*** Opening of Source material ***
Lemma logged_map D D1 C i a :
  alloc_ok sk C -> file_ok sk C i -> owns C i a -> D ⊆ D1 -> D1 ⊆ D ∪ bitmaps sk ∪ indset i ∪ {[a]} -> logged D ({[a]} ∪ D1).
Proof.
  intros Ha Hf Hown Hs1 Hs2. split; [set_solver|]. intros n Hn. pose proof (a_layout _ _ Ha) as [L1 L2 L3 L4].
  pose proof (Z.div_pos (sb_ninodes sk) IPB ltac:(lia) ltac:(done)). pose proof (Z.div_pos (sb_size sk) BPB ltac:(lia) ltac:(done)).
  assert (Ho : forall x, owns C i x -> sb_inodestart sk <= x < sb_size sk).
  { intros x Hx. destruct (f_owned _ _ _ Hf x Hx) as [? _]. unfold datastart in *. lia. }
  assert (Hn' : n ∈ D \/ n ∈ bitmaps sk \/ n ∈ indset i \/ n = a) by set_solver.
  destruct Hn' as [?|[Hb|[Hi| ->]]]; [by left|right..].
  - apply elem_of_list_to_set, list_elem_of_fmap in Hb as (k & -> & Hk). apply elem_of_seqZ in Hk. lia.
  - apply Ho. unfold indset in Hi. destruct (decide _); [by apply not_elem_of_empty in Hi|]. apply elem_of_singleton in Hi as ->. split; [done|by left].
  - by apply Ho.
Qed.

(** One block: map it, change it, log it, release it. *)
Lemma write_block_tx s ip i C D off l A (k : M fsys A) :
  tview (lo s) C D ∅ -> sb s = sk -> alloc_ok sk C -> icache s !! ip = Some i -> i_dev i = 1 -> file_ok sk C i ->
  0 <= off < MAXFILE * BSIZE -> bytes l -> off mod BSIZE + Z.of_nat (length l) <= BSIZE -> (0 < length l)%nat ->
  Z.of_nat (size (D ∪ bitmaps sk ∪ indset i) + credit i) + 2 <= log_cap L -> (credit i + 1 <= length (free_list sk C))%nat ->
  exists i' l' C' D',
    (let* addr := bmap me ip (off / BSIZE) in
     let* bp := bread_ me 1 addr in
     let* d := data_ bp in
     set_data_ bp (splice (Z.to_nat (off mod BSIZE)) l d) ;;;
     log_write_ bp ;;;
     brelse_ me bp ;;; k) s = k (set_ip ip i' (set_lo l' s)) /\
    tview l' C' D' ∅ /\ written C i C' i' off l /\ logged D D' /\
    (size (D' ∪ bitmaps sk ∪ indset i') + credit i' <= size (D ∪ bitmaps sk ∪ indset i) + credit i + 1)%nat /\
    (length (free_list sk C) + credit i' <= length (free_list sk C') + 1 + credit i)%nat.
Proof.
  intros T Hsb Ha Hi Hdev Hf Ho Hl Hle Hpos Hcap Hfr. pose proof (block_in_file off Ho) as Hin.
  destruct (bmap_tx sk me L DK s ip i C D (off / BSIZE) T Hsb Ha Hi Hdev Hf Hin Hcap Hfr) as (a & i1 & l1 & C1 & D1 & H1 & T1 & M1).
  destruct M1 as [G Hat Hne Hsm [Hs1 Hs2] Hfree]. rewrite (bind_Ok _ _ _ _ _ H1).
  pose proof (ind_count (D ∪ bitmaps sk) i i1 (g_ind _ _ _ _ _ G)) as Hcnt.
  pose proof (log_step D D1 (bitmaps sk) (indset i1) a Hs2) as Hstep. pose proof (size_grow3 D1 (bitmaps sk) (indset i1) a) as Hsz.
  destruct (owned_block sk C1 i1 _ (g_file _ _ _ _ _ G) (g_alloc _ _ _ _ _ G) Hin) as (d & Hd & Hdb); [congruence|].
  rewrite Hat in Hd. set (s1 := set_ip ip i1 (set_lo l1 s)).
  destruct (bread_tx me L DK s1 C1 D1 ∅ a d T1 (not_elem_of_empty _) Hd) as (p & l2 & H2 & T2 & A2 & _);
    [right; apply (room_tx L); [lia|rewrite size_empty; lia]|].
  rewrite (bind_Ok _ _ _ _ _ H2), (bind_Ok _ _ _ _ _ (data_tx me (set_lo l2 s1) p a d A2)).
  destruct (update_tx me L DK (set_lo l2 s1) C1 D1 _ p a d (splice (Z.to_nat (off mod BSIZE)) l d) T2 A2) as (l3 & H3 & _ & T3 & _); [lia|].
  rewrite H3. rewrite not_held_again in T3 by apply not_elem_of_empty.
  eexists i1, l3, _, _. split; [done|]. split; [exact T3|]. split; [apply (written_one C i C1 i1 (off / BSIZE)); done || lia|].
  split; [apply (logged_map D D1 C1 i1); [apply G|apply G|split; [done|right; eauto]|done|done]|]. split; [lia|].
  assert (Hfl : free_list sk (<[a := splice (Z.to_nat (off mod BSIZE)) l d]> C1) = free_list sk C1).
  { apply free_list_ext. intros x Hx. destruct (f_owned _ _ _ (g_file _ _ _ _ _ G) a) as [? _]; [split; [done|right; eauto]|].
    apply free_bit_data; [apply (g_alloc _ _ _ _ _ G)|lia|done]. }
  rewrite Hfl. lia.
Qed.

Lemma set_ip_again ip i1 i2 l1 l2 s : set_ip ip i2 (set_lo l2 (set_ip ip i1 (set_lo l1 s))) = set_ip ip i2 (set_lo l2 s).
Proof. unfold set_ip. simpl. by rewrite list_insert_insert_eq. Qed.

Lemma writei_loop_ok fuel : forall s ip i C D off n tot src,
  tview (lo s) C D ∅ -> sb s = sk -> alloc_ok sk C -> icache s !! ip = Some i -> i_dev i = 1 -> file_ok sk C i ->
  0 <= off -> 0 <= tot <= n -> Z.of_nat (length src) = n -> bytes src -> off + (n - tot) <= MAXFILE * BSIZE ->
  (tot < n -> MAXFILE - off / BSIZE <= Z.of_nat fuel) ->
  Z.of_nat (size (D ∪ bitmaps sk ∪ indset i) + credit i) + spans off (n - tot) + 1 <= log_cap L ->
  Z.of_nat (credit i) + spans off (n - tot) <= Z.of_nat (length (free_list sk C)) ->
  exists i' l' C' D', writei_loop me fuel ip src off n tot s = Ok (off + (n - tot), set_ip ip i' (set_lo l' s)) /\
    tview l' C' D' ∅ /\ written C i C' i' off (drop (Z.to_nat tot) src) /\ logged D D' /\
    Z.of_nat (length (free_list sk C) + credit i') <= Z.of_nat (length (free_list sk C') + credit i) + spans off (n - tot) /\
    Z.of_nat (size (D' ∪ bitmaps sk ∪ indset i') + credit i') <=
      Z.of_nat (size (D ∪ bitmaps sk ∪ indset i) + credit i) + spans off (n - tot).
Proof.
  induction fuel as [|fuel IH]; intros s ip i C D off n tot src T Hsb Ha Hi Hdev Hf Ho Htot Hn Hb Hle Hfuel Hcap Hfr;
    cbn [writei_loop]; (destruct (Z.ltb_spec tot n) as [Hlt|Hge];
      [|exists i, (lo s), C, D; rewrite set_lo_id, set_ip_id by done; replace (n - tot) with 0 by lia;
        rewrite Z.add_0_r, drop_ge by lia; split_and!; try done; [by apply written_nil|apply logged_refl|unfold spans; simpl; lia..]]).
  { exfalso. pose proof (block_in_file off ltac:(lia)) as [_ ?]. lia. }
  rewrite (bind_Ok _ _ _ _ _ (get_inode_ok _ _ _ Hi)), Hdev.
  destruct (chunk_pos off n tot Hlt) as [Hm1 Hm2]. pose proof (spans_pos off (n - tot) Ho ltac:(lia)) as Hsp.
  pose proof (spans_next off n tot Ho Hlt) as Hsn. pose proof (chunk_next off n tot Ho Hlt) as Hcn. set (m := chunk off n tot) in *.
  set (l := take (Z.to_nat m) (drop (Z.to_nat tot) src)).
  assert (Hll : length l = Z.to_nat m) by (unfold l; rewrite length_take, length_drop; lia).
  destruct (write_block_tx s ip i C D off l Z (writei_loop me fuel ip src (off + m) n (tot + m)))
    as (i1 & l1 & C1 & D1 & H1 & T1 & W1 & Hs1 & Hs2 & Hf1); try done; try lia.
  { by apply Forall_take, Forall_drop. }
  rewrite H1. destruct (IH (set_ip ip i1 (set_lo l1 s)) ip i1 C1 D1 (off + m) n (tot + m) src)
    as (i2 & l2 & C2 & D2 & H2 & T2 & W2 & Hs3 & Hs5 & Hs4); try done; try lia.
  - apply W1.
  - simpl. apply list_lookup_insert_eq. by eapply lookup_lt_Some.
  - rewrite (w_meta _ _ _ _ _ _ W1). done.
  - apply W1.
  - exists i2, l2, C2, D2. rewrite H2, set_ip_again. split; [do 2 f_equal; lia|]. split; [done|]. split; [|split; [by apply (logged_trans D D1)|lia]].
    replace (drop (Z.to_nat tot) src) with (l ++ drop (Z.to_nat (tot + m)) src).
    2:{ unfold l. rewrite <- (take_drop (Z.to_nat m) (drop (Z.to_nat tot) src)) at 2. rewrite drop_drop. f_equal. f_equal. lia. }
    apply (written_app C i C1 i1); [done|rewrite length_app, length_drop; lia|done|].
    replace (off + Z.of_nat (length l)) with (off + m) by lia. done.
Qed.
*** Close of Source material ***
*** Opening of Source material ***
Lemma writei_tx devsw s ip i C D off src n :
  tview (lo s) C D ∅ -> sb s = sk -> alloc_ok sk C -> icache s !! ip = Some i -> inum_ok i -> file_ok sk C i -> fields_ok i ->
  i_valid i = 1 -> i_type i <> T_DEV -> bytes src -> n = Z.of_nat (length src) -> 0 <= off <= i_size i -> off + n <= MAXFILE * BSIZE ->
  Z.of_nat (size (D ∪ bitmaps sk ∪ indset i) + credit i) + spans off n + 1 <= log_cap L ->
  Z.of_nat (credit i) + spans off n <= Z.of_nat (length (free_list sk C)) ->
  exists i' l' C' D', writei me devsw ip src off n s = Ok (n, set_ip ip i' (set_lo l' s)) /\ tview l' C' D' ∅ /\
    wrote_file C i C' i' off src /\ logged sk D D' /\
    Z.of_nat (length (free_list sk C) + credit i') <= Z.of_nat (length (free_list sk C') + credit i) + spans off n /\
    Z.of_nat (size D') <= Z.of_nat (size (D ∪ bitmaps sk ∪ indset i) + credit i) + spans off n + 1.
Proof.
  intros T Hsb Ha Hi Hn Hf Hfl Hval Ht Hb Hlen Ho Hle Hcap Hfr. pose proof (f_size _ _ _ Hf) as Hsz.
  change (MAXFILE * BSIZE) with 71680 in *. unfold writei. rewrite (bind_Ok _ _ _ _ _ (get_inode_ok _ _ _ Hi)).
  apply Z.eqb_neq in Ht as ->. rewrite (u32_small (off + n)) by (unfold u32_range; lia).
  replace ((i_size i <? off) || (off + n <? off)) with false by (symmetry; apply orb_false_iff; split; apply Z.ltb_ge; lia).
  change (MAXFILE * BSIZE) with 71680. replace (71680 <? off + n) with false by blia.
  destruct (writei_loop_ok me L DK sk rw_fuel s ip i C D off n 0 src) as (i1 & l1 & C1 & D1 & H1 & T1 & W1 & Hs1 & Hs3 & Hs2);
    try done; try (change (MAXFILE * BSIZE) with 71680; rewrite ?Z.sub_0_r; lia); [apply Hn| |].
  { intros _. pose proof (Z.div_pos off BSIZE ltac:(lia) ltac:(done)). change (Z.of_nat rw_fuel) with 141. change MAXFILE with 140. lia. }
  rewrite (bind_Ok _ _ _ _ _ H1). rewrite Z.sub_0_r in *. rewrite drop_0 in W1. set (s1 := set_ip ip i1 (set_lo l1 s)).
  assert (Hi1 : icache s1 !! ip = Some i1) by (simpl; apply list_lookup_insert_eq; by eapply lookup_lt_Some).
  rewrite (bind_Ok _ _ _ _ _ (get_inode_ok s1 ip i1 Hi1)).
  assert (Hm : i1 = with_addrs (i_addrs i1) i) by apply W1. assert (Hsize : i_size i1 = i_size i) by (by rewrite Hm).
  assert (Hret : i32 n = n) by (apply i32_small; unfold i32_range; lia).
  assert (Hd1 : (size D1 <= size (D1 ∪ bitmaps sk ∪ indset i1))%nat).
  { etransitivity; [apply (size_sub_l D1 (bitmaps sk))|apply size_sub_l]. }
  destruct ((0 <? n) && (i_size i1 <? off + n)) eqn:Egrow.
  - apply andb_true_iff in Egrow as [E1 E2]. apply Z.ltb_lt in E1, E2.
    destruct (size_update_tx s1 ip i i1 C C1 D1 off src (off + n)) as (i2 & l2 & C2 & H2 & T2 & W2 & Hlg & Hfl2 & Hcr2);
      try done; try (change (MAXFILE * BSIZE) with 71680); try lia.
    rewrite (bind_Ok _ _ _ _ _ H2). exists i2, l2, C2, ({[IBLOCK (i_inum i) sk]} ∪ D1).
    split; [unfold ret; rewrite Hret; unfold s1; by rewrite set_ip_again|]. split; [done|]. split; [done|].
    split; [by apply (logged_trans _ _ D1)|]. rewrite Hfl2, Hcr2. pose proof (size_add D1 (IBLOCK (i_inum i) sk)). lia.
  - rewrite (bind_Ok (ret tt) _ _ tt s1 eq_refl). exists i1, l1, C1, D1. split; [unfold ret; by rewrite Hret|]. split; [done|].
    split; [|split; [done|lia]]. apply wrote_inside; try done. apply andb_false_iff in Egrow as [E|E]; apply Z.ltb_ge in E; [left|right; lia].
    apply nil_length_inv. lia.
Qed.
*** Close of Source material ***
## Exercise aim
Read through the material above, and whenever a line contains "tview", copy it.

## Exercise response
  tview (lo s) C D ∅ -> sb s = sk -> alloc_ok sk C -> icache s !! ip = Some i -> i_dev i = 1 -> file_ok sk C i ->
    tview l' C' D' ∅ /\ written C i C' i' off l /\ logged D D' /\
  tview (lo s) C D ∅ -> sb s = sk -> alloc_ok sk C -> icache s !! ip = Some i -> i_dev i = 1 -> file_ok sk C i ->
    tview l' C' D' ∅ /\ written C i C' i' off (drop (Z.to_nat tot) src) /\ logged D D' /\
  tview (lo s) C D ∅ -> sb s = sk -> alloc_ok sk C -> icache s !! ip = Some i -> inum_ok i -> file_ok sk C i -> fields_ok i ->
  exists i' l' C' D', writei me devsw ip src off n s = Ok (n, set_ip ip i' (set_lo l' s)) /\ tview l' C' D' ∅ /\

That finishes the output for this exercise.